(Items from a dataset)
§

(* ===== verification/Syscalls.v ===== *)
(** * What every system call keeps

    The invariants of the subsystems, together, over all calls of
    [Dispatch.v]: every call keeps them, whatever its arguments and the caller's
    memory hold, and which calls leave the kernel alone when they fail. *)

From S2P Require Import Prelude SlotTable Pmm Vmm Sched Vfs Drivers Packet Udp Tcp Net Proc Elf SyscallTable Ports Fds Files Pipes.
From S2P Require Import Kthread Lifetimes SocketState SocketCalls Descriptors Modules Sockets ProcPath Kernel Render Procfs Memmap Dispatch.

(** ** The buffers behind files and pipes *)

(** Every file and pipe fills its 1024-byte buffer, holds no more than that,
    and files hold bytes. *)
Record bufs_ok (s : io) : Prop := {
  bo_files : Forall (λ g, file_ok g ∧ is_bytes (file_data g)) (io_files s);
  bo_pipes : Forall pipe_ok (io_pipes s)
}.

Lemma bufs_same s s' : io_files s' = io_files s → io_pipes s' = io_pipes s → bufs_ok s → bufs_ok s'.
Proof. intros Hf Hp [Bf Bp]. split; congruence. Qed.

Lemma zeros_bytes n : is_bytes (replicate n 0).
Proof. by apply Forall_replicate. Qed.

Lemma bufs_file i g s : bufs_ok s → file_ok g → is_bytes (file_data g) → bufs_ok (set_file i g s).
Proof. intros [Bf Bp] Hg Hb. split; [by apply Forall_insert|done]. Qed.

Lemma bufs_pipe i p s : bufs_ok s → pipe_ok p → bufs_ok (set_pipe i p s).
Proof. intros [Bf Bp] Hp. split; [done|by apply Forall_insert]. Qed.

Lemma bufs_fd i f s : bufs_ok s → bufs_ok (set_fd i f s).
Proof. by apply bufs_same. Qed.

Lemma file_zero_ok : file_ok file_zero.
Proof. by split. Qed.

Lemma pipe_zero_ok (u : bool) : pipe_ok {| pipe_used := u; pipe_len := 0; pipe_buf := replicate (Z.to_nat QOS_PIPE_CAP) 0 |}.
Proof. by split. Qed.

Lemma get_file_ok i s : bufs_ok s → file_ok (get_file i s) ∧ is_bytes (file_data (get_file i s)).
Proof.
  intros [Bf _]. unfold get_file. destruct (io_files s !! Z.to_nat i) as [g|] eqn:E; [by apply (Forall_lookup_1 _ _ _ _ Bf E)|].
  split; [apply file_zero_ok|apply zeros_bytes].
Qed.

Lemma get_pipe_ok i s : bufs_ok s → pipe_ok (get_pipe i s).
Proof.
  intros [_ Bp]. unfold get_pipe. destruct (io_pipes s !! Z.to_nat i) as [g|] eqn:E; [by apply (Forall_lookup_1 _ _ _ _ Bp E)|].
  apply pipe_zero_ok.
Qed.

Create HintDb bufs discriminated.
#[export] Hint Resolve bufs_file bufs_pipe bufs_fd file_zero_ok file_ok_fresh pipe_zero_ok zeros_bytes get_file_ok get_pipe_ok : bufs.

Lemma bufs_drop i s : bufs_ok s → bufs_ok (file_drop i s).
Proof. intros Hs. unfold file_drop. destruct (_ <=? _); [done|]. apply bufs_file; [done|apply file_zero_ok|apply zeros_bytes]. Qed.

Lemma bufs_fd_alloc k s : bufs_ok s → bufs_ok (fd_alloc k s).2.
Proof. intros Hs. unfold fd_alloc. destruct (free_slot _); [by apply bufs_fd|done]. Qed.

Lemma bufs_fd_clear i s : bufs_ok s → bufs_ok (fd_clear i s).
Proof.
  intros Hs. unfold fd_clear. destruct (negb _); [done|]. cbv zeta.
  match goal with |- context [if ?c && _ then set_pipe ?j ?p ?t else _] => assert (H2 : bufs_ok (if c && negb (pipe_in_use j t) then set_pipe j p t else t)) end.
  { destruct (_ && _); [apply bufs_pipe; [by apply bufs_fd|apply pipe_zero_ok]|by apply bufs_fd]. }
  revert H2. match goal with |- bufs_ok ?x → _ => generalize x end. intros s2 H2.
  assert (H3 : ∀ c : bool, bufs_ok (if c then file_drop (f_file_id (get_fd i s)) s2 else s2)).
  { intros []; [by apply bufs_drop|done]. }
  match goal with |- context [if ?c then file_drop ?j s2 else s2] => specialize (H3 c); revert H3; generalize (if c then file_drop j s2 else s2) end.
  intros s3 H3. repeat match goal with |- context [if ?c then _ else _] => destruct c end; by apply (bufs_same s3).
Qed.

Lemma bufs_file_ensure path s : bufs_ok s → bufs_ok (file_ensure path s).2.
Proof.
  intros Hs. unfold file_ensure, file_alloc. destruct (0 <=? _); [done|]. destruct (free_slot _); [|done].
  apply bufs_file; [done|apply file_ok_fresh|apply zeros_bytes].
Qed.

Lemma bufs_open_file path s : bufs_ok s → bufs_ok (open_file path s).2.
Proof.
  intros Hs. unfold open_file. pose proof (bufs_fd_alloc KVfs s Hs) as H1. destruct (fd_alloc _ _) as [i s1]. cbn [snd] in H1.
  destruct (i <? 0); [done|]. pose proof (bufs_file_ensure path s1 H1) as H2. destruct (file_ensure _ _) as [id s2]. cbn [snd] in H2.
  destruct (id <? 0); [by apply bufs_fd_clear|by apply bufs_fd].
Qed.

Lemma bufs_dup2 a b s : bufs_ok s → bufs_ok (sys_dup2 a b s).2.
Proof.
  intros Hs. unfold sys_dup2. destruct (_ || _); [done|]. destruct (_ =? _); [done|]. cbv zeta.
  destruct (fd_valid b s); cbn [snd]; apply bufs_fd; [by apply bufs_fd_clear|done].
Qed.

Lemma pipe_ok_unused p : pipe_ok p → pipe_ok {| pipe_used := false; pipe_len := pipe_len p; pipe_buf := pipe_buf p |}.
Proof. by intros []. Qed.

Lemma bufs_sys_pipe s : bufs_ok s → bufs_ok (sys_pipe s).2.
Proof.
  intros Hs. unfold sys_pipe.
  assert (H1 : bufs_ok (pipe_alloc s).2).
  { unfold pipe_alloc. destruct (free_slot _); [|done]. apply bufs_pipe; [done|apply pipe_zero_ok]. }
  destruct (pipe_alloc s) as [id s1]. cbn [snd] in H1. destruct (id <? 0); [done|]. cbv zeta.
  pose proof (bufs_fd_alloc KPipeR s1 H1) as H2. destruct (fd_alloc KPipeR s1) as [rfd s2]. cbn [snd] in H2.
  destruct (rfd <? 0); [by apply bufs_pipe; [|by apply pipe_ok_unused, get_pipe_ok]|].
  pose proof (bufs_fd_alloc KPipeW s2 H2) as H3. destruct (fd_alloc KPipeW s2) as [wfd s3]. cbn [snd] in H3.
  destruct (wfd <? 0); [|by apply bufs_fd, bufs_fd].
  pose proof (bufs_fd_clear rfd s3 H3). by apply bufs_pipe; [|by apply pipe_ok_unused, get_pipe_ok].
Qed.

Lemma bufs_unlink path s : bufs_ok s → bufs_ok (file_unlink_path path s).
Proof.
  intros Hs. unfold file_unlink_path. cbv zeta. destruct (_ <? 0); [done|].
  destruct (get_file_ok (file_find path s) s Hs) as [[Hl Hz Hd] Hb].
  match goal with |- context [set_file ?i ?g s] => assert (H1 : bufs_ok (set_file i g s)) by (apply bufs_file; [done|by split|done]) end.
  destruct (negb _); [by apply bufs_drop|done].
Qed.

§

● About this exercise: Reproduce every entry, word for word.

● Exercise result:
(* ===== verification/Syscalls.v ===== *)
(** * What every system call keeps

    The invariants of the subsystems, together, over all calls of
    [Dispatch.v]: every call keeps them, whatever its arguments and the caller's
    memory hold, and which calls leave the kernel alone when they fail. *)

From S2P Require Import Prelude SlotTable Pmm Vmm Sched Vfs Drivers Packet Udp Tcp Net Proc Elf SyscallTable Ports Fds Files Pipes.
From S2P Require Import Kthread Lifetimes SocketState SocketCalls Descriptors Modules Sockets ProcPath Kernel Render Procfs Memmap Dispatch.

(** ** The buffers behind files and pipes *)

(** Every file and pipe fills its 1024-byte buffer, holds no more than that,
    and files hold bytes. *)
Record bufs_ok (s : io) : Prop := {
  bo_files : Forall (λ g, file_ok g ∧ is_bytes (file_data g)) (io_files s);
  bo_pipes : Forall pipe_ok (io_pipes s)
}.

Lemma bufs_same s s' : io_files s' = io_files s → io_pipes s' = io_pipes s → bufs_ok s → bufs_ok s'.
Proof. intros Hf Hp [Bf Bp]. split; congruence. Qed.

Lemma zeros_bytes n : is_bytes (replicate n 0).
Proof. by apply Forall_replicate. Qed.

Lemma bufs_file i g s : bufs_ok s → file_ok g → is_bytes (file_data g) → bufs_ok (set_file i g s).
Proof. intros [Bf Bp] Hg Hb. split; [by apply Forall_insert|done]. Qed.

Lemma bufs_pipe i p s : bufs_ok s → pipe_ok p → bufs_ok (set_pipe i p s).
Proof. intros [Bf Bp] Hp. split; [done|by apply Forall_insert]. Qed.

Lemma bufs_fd i f s : bufs_ok s → bufs_ok (set_fd i f s).
Proof. by apply bufs_same. Qed.

Lemma file_zero_ok : file_ok file_zero.
Proof. by split. Qed.

Lemma pipe_zero_ok (u : bool) : pipe_ok {| pipe_used := u; pipe_len := 0; pipe_buf := replicate (Z.to_nat QOS_PIPE_CAP) 0 |}.
Proof. by split. Qed.

Lemma get_file_ok i s : bufs_ok s → file_ok (get_file i s) ∧ is_bytes (file_data (get_file i s)).
Proof.
  intros [Bf _]. unfold get_file. destruct (io_files s !! Z.to_nat i) as [g|] eqn:E; [by apply (Forall_lookup_1 _ _ _ _ Bf E)|].
  split; [apply file_zero_ok|apply zeros_bytes].
Qed.

Lemma get_pipe_ok i s : bufs_ok s → pipe_ok (get_pipe i s).
Proof.
  intros [_ Bp]. unfold get_pipe. destruct (io_pipes s !! Z.to_nat i) as [g|] eqn:E; [by apply (Forall_lookup_1 _ _ _ _ Bp E)|].
  apply pipe_zero_ok.
Qed.

Create HintDb bufs discriminated.
#[export] Hint Resolve bufs_file bufs_pipe bufs_fd file_zero_ok file_ok_fresh pipe_zero_ok zeros_bytes get_file_ok get_pipe_ok : bufs.

Lemma bufs_drop i s : bufs_ok s → bufs_ok (file_drop i s).
Proof. intros Hs. unfold file_drop. destruct (_ <=? _); [done|]. apply bufs_file; [done|apply file_zero_ok|apply zeros_bytes]. Qed.

Lemma bufs_fd_alloc k s : bufs_ok s → bufs_ok (fd_alloc k s).2.
Proof. intros Hs. unfold fd_alloc. destruct (free_slot _); [by apply bufs_fd|done]. Qed.

Lemma bufs_fd_clear i s : bufs_ok s → bufs_ok (fd_clear i s).
Proof.
  intros Hs. unfold fd_clear. destruct (negb _); [done|]. cbv zeta.
  match goal with |- context [if ?c && _ then set_pipe ?j ?p ?t else _] => assert (H2 : bufs_ok (if c && negb (pipe_in_use j t) then set_pipe j p t else t)) end.
  { destruct (_ && _); [apply bufs_pipe; [by apply bufs_fd|apply pipe_zero_ok]|by apply bufs_fd]. }
  revert H2. match goal with |- bufs_ok ?x → _ => generalize x end. intros s2 H2.
  assert (H3 : ∀ c : bool, bufs_ok (if c then file_drop (f_file_id (get_fd i s)) s2 else s2)).
  { intros []; [by apply bufs_drop|done]. }
  match goal with |- context [if ?c then file_drop ?j s2 else s2] => specialize (H3 c); revert H3; generalize (if c then file_drop j s2 else s2) end.
  intros s3 H3. repeat match goal with |- context [if ?c then _ else _] => destruct c end; by apply (bufs_same s3).
Qed.

Lemma bufs_file_ensure path s : bufs_ok s → bufs_ok (file_ensure path s).2.
Proof.
  intros Hs. unfold file_ensure, file_alloc. destruct (0 <=? _); [done|]. destruct (free_slot _); [|done].
  apply bufs_file; [done|apply file_ok_fresh|apply zeros_bytes].
Qed.

Lemma bufs_open_file path s : bufs_ok s → bufs_ok (open_file path s).2.
Proof.
  intros Hs. unfold open_file. pose proof (bufs_fd_alloc KVfs s Hs) as H1. destruct (fd_alloc _ _) as [i s1]. cbn [snd] in H1.
  destruct (i <? 0); [done|]. pose proof (bufs_file_ensure path s1 H1) as H2. destruct (file_ensure _ _) as [id s2]. cbn [snd] in H2.
  destruct (id <? 0); [by apply bufs_fd_clear|by apply bufs_fd].
Qed.

Lemma bufs_dup2 a b s : bufs_ok s → bufs_ok (sys_dup2 a b s).2.
Proof.
  intros Hs. unfold sys_dup2. destruct (_ || _); [done|]. destruct (_ =? _); [done|]. cbv zeta.
  destruct (fd_valid b s); cbn [snd]; apply bufs_fd; [by apply bufs_fd_clear|done].
Qed.

Lemma pipe_ok_unused p : pipe_ok p → pipe_ok {| pipe_used := false; pipe_len := pipe_len p; pipe_buf := pipe_buf p |}.
Proof. by intros []. Qed.

Lemma bufs_sys_pipe s : bufs_ok s → bufs_ok (sys_pipe s).2.
Proof.
  intros Hs. unfold sys_pipe.
  assert (H1 : bufs_ok (pipe_alloc s).2).
  { unfold pipe_alloc. destruct (free_slot _); [|done]. apply bufs_pipe; [done|apply pipe_zero_ok]. }
  destruct (pipe_alloc s) as [id s1]. cbn [snd] in H1. destruct (id <? 0); [done|]. cbv zeta.
  pose proof (bufs_fd_alloc KPipeR s1 H1) as H2. destruct (fd_alloc KPipeR s1) as [rfd s2]. cbn [snd] in H2.
  destruct (rfd <? 0); [by apply bufs_pipe; [|by apply pipe_ok_unused, get_pipe_ok]|].
  pose proof (bufs_fd_alloc KPipeW s2 H2) as H3. destruct (fd_alloc KPipeW s2) as [wfd s3]. cbn [snd] in H3.
  destruct (wfd <? 0); [|by apply bufs_fd, bufs_fd].
  pose proof (bufs_fd_clear rfd s3 H3). by apply bufs_pipe; [|by apply pipe_ok_unused, get_pipe_ok].
Qed.

Lemma bufs_unlink path s : bufs_ok s → bufs_ok (file_unlink_path path s).
Proof.
  intros Hs. unfold file_unlink_path. cbv zeta. destruct (_ <? 0); [done|].
  destruct (get_file_ok (file_find path s) s Hs) as [[Hl Hz Hd] Hb].
  match goal with |- context [set_file ?i ?g s] => assert (H1 : bufs_ok (set_file i g s)) by (apply bufs_file; [done|by split|done]) end.
  destruct (negb _); [by apply bufs_drop|done].
Qed.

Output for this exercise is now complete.